> Your goal: Go over the material below and report every line that contains the word "else".

> Entries provided:

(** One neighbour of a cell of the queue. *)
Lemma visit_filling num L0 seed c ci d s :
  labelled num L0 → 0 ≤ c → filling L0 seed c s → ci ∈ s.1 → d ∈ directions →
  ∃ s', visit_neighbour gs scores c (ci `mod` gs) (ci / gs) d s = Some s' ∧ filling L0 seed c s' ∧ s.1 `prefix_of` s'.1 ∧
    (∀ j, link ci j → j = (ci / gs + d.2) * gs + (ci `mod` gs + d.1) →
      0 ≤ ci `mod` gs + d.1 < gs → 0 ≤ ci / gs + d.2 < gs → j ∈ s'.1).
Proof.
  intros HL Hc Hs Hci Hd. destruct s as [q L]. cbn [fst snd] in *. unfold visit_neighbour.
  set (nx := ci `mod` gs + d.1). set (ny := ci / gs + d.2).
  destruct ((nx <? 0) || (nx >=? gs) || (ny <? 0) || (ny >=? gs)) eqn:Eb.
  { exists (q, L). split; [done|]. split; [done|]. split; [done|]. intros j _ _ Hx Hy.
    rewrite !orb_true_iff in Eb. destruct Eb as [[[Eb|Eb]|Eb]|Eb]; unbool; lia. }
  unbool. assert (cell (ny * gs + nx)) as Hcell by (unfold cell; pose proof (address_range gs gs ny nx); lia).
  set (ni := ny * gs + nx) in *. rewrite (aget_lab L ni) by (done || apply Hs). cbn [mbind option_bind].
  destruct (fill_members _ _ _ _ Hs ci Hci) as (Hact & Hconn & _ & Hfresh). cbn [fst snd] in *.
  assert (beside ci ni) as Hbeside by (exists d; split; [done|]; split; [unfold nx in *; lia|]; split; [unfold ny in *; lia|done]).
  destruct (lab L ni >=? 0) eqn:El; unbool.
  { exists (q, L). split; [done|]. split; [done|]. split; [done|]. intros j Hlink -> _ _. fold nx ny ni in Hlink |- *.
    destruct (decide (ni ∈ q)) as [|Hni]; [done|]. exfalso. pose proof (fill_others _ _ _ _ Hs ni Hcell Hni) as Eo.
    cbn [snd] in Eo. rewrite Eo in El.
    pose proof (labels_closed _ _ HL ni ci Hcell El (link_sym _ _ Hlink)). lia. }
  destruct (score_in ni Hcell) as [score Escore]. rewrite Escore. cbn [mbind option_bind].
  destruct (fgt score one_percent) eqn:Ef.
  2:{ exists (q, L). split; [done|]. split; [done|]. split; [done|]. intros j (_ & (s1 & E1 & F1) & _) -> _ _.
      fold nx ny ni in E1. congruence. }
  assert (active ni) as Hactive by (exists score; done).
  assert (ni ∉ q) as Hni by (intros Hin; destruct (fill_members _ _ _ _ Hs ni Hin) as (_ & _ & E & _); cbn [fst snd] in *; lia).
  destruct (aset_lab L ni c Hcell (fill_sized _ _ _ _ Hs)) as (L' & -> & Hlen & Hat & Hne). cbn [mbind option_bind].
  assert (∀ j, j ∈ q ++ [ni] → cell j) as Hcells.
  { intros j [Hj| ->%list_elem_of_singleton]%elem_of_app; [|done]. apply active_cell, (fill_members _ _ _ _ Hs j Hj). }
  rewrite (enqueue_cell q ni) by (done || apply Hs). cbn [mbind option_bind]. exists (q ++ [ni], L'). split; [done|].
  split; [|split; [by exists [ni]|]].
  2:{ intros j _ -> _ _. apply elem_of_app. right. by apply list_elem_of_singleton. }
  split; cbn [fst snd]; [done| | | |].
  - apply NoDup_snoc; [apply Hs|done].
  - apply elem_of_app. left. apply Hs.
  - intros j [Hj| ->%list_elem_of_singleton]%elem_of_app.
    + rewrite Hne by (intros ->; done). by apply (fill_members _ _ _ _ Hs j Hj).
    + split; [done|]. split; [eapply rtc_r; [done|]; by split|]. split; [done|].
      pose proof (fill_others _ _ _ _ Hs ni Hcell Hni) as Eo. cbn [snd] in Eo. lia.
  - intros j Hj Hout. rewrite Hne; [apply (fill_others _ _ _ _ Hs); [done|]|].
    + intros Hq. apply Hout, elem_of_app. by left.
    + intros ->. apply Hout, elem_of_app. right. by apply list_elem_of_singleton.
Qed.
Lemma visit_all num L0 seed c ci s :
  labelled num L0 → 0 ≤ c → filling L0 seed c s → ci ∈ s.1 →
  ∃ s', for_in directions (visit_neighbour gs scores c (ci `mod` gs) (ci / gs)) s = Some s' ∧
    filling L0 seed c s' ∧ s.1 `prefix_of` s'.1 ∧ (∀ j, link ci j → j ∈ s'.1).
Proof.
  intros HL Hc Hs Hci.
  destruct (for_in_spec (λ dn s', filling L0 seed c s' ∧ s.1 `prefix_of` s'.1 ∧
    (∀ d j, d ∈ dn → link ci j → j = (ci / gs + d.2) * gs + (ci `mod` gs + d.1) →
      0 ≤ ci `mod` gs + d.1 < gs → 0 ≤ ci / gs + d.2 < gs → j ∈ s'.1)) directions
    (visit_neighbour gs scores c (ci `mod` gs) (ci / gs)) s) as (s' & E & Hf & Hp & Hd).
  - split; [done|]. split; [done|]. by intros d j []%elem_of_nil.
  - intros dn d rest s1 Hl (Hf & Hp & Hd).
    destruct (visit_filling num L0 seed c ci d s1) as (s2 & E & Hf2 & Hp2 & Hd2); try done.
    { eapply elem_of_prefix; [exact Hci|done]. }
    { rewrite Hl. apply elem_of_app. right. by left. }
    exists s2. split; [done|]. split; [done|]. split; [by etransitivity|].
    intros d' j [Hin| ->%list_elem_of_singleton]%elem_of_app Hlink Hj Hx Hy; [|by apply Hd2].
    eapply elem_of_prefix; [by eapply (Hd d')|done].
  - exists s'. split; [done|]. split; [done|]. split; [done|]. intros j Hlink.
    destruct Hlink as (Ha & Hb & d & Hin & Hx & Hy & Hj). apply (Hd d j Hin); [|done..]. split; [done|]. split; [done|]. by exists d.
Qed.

---

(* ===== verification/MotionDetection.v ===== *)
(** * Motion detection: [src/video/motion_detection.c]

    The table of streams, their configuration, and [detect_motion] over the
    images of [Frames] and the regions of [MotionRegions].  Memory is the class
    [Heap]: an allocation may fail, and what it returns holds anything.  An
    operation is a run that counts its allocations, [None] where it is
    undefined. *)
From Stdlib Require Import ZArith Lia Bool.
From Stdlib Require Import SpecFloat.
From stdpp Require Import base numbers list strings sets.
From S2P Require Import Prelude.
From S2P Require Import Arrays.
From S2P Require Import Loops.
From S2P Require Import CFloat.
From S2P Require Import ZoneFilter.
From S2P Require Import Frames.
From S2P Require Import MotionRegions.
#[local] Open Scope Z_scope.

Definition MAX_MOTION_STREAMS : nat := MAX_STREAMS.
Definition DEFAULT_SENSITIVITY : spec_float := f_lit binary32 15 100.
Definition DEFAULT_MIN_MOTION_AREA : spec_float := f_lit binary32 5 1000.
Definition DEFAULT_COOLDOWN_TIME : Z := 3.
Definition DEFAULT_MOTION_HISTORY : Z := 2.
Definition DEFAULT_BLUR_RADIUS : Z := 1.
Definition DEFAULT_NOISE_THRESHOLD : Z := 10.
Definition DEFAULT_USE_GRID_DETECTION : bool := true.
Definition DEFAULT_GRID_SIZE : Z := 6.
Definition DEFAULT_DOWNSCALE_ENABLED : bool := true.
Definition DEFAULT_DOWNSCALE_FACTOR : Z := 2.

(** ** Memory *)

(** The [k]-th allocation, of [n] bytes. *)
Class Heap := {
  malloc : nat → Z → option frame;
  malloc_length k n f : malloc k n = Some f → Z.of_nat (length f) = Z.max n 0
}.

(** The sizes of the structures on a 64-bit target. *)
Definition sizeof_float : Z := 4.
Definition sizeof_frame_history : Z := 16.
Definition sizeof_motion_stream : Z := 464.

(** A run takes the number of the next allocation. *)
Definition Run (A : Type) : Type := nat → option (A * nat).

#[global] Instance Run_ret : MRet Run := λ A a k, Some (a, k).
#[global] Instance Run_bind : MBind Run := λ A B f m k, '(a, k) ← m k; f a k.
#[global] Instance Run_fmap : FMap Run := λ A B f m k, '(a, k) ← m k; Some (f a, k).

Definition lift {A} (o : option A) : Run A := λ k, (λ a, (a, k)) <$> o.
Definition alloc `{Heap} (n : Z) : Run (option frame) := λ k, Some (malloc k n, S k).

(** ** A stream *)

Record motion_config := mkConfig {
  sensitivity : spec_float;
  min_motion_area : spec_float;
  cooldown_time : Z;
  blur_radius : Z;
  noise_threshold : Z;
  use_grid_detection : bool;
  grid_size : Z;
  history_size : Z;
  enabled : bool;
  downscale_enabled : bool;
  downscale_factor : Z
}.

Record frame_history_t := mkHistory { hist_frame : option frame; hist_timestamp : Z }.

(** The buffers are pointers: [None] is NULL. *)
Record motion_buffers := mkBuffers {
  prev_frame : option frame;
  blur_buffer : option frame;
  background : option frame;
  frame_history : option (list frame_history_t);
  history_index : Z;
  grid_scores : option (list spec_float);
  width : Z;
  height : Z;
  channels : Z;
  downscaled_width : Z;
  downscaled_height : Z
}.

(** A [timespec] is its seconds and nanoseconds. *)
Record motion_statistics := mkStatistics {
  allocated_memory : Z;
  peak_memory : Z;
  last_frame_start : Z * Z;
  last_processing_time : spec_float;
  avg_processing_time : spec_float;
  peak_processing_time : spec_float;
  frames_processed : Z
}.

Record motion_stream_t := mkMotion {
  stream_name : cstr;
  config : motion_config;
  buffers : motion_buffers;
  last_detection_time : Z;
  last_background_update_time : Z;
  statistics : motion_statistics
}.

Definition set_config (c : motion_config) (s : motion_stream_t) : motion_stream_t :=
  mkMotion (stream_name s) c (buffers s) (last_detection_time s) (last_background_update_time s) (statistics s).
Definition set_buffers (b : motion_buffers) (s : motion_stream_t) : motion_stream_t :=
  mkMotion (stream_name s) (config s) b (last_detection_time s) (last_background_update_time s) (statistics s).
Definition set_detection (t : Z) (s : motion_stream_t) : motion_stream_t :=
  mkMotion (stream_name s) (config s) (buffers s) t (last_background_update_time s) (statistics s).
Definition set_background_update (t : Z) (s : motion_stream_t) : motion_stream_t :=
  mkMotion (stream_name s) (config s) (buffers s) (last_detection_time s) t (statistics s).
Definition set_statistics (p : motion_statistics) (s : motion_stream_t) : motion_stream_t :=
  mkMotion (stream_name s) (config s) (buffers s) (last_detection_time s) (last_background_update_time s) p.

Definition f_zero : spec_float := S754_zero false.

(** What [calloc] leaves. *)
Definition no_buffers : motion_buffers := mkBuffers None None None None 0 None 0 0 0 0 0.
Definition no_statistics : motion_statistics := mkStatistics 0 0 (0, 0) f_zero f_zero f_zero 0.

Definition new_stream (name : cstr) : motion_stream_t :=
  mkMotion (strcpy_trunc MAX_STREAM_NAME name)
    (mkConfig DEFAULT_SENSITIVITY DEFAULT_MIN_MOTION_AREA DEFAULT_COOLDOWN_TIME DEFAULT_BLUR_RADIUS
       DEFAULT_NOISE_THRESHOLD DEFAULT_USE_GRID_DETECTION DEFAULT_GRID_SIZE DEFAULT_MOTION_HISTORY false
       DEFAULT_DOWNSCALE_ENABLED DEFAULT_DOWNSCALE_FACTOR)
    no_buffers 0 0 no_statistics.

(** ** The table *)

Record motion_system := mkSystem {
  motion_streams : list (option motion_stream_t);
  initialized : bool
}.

==

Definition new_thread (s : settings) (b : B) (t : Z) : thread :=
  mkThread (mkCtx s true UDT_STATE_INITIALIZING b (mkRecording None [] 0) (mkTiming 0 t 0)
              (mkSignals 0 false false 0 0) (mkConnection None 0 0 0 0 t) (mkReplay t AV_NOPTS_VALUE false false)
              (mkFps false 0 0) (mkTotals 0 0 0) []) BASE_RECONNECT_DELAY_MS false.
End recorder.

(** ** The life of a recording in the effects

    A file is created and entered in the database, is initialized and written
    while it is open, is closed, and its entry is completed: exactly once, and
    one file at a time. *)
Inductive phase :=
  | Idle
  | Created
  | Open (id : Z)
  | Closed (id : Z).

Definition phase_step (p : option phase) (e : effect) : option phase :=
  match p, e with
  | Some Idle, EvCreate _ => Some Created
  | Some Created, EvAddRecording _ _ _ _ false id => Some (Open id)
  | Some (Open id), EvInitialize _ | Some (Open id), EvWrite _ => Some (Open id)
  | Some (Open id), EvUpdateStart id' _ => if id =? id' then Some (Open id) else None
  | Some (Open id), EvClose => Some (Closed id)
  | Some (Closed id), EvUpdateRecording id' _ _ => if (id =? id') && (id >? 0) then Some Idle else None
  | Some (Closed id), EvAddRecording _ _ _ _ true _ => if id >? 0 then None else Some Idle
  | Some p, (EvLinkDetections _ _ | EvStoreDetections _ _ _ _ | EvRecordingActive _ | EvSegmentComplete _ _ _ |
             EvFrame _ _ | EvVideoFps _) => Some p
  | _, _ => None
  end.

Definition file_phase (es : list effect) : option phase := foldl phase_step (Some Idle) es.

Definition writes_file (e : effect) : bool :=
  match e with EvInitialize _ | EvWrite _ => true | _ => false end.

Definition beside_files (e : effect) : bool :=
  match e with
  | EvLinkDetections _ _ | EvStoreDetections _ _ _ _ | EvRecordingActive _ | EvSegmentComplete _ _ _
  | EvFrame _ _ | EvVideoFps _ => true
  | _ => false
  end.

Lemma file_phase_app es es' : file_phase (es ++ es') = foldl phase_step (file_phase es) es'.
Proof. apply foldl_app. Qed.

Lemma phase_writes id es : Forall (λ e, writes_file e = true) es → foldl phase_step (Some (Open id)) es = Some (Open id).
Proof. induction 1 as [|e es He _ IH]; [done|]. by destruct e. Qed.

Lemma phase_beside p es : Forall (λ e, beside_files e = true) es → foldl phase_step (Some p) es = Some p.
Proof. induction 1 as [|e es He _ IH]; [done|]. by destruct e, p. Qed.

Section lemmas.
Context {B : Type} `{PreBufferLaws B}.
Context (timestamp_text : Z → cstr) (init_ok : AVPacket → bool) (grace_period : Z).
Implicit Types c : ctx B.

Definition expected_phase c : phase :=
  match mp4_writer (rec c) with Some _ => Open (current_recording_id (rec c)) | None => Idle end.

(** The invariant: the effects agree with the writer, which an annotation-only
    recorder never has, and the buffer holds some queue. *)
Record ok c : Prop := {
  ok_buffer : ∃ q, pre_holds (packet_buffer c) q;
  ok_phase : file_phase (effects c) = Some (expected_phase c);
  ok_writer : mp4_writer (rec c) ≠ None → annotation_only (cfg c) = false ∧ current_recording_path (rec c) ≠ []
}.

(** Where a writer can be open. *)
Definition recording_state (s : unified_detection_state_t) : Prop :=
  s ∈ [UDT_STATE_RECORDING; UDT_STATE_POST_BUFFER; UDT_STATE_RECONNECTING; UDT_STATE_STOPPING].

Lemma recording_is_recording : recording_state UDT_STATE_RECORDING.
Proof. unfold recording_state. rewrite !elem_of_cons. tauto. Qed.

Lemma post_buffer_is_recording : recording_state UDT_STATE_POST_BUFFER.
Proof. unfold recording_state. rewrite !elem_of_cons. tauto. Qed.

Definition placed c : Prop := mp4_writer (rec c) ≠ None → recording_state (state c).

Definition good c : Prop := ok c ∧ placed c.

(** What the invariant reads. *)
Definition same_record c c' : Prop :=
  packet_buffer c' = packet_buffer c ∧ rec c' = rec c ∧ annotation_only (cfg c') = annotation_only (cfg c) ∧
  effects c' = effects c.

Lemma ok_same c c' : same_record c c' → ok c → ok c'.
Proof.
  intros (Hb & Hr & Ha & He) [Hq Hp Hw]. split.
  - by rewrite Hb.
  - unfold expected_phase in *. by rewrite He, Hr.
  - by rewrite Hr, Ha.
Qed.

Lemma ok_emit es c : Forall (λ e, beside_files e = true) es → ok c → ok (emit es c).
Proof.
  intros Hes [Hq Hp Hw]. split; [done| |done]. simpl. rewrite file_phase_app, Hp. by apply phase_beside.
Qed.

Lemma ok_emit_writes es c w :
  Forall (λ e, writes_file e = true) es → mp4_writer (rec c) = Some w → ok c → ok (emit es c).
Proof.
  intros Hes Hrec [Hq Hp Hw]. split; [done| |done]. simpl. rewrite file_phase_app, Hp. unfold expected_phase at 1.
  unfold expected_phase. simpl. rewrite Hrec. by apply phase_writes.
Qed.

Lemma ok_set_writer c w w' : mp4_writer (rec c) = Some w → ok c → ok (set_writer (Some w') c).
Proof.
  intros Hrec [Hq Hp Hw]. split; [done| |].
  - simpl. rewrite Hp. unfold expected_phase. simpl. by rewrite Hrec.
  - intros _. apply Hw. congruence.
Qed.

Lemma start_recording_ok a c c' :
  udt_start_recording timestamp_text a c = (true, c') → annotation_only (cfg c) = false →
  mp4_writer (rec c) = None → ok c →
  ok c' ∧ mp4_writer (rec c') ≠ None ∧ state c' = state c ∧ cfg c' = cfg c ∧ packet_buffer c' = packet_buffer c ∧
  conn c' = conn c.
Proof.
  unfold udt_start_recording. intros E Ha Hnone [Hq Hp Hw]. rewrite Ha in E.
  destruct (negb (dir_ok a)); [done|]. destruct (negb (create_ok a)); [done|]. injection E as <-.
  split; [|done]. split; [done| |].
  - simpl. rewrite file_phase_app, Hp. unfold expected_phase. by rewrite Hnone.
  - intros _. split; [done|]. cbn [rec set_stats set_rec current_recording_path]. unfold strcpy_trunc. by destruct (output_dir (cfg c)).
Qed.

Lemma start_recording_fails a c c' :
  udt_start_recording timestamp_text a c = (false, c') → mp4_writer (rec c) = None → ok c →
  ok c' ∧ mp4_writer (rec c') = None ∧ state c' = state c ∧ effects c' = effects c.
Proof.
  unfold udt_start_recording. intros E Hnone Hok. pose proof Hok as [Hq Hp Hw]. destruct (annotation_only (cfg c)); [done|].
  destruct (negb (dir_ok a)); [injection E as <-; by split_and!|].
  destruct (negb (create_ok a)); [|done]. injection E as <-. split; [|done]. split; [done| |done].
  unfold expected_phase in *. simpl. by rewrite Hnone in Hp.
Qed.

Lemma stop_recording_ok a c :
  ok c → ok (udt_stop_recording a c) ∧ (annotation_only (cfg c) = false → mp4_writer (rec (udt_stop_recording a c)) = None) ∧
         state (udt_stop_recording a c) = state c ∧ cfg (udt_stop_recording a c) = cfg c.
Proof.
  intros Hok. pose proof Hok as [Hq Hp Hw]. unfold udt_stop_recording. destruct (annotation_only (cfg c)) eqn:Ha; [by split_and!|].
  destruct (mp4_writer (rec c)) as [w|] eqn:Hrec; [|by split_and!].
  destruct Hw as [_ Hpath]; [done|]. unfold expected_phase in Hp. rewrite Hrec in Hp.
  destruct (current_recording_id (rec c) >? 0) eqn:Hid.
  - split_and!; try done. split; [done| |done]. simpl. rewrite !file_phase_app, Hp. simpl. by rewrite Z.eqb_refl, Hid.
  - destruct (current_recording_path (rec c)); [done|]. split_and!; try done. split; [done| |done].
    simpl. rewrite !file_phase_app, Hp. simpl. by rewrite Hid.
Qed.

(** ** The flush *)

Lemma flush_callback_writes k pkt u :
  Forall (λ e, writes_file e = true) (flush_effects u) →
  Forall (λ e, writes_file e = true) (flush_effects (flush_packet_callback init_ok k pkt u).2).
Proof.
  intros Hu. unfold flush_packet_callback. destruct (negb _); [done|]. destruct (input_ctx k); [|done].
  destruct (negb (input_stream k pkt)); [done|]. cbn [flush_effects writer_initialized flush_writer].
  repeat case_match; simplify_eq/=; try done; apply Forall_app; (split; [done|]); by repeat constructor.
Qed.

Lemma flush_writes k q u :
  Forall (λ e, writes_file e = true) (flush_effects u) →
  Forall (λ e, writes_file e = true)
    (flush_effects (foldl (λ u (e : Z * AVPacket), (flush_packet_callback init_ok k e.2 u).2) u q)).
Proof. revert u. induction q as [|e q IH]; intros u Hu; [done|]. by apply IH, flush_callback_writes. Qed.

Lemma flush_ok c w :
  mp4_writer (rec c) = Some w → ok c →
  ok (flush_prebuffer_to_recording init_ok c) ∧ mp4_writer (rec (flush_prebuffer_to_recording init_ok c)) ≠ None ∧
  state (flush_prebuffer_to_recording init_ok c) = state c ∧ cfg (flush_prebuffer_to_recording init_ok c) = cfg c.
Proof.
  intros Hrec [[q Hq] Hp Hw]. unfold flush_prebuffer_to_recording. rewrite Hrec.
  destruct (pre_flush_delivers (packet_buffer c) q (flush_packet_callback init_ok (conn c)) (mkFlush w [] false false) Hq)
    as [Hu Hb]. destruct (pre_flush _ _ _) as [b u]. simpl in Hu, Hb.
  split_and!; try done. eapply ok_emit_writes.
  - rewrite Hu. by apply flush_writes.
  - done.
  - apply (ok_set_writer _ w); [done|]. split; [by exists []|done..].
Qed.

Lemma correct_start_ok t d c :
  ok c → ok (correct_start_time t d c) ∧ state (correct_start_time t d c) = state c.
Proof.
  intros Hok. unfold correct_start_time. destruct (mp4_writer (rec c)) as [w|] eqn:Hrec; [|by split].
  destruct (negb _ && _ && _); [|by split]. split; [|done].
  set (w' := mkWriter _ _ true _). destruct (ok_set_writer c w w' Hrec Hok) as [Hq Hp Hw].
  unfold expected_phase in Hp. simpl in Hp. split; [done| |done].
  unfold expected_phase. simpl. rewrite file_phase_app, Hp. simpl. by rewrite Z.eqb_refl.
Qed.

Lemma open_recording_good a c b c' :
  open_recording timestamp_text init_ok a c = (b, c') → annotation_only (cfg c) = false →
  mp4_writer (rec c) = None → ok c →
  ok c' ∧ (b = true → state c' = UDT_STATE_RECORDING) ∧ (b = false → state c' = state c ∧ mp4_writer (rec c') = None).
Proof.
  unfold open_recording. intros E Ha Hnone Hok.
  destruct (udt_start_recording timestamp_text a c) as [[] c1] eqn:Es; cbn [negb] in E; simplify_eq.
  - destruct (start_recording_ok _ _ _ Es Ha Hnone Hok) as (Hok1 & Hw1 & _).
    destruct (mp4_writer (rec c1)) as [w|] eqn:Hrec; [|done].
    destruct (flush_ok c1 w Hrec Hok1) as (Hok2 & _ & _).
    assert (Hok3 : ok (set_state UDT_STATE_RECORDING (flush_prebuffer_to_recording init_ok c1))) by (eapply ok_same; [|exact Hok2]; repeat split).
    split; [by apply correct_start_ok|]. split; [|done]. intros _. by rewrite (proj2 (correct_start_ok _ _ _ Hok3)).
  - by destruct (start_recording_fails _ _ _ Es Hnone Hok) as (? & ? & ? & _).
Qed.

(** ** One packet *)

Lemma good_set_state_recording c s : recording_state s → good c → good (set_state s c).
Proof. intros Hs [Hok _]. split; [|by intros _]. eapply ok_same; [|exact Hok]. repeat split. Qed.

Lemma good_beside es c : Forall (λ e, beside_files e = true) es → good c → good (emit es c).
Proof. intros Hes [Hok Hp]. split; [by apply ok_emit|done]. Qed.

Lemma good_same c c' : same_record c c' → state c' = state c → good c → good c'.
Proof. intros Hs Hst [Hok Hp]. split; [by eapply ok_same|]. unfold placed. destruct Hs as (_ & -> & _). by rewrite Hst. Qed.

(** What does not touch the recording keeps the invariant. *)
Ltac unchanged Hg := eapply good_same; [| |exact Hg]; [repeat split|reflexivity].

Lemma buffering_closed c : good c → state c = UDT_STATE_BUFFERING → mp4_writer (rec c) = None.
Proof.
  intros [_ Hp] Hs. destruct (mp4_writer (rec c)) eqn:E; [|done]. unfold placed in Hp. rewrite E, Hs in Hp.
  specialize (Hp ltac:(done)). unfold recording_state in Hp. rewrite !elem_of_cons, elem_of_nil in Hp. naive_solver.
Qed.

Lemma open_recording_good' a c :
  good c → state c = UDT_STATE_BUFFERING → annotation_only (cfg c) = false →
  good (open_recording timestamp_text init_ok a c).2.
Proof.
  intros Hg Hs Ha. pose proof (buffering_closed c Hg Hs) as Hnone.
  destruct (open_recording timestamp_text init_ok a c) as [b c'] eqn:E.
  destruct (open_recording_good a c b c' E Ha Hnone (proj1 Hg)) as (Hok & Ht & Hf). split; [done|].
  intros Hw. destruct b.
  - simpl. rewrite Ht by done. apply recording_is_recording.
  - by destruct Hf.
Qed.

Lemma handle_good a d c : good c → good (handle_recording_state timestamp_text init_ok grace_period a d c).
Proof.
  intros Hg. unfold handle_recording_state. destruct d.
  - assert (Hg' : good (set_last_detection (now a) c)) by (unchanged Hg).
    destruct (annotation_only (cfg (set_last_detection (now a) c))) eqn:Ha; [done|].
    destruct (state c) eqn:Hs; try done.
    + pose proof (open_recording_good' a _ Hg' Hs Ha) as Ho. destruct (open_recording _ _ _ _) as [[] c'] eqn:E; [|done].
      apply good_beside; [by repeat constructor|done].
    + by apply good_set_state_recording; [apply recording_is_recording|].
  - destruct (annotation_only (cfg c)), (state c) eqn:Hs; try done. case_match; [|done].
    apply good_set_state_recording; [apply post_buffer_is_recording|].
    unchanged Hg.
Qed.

> Problem solution:
  | Some (Open id), EvUpdateStart id' _ => if id =? id' then Some (Open id) else None
  | Some (Closed id), EvUpdateRecording id' _ _ => if (id =? id') && (id >? 0) then Some Idle else None
  | Some (Closed id), EvAddRecording _ _ _ _ true _ => if id >? 0 then None else Some Idle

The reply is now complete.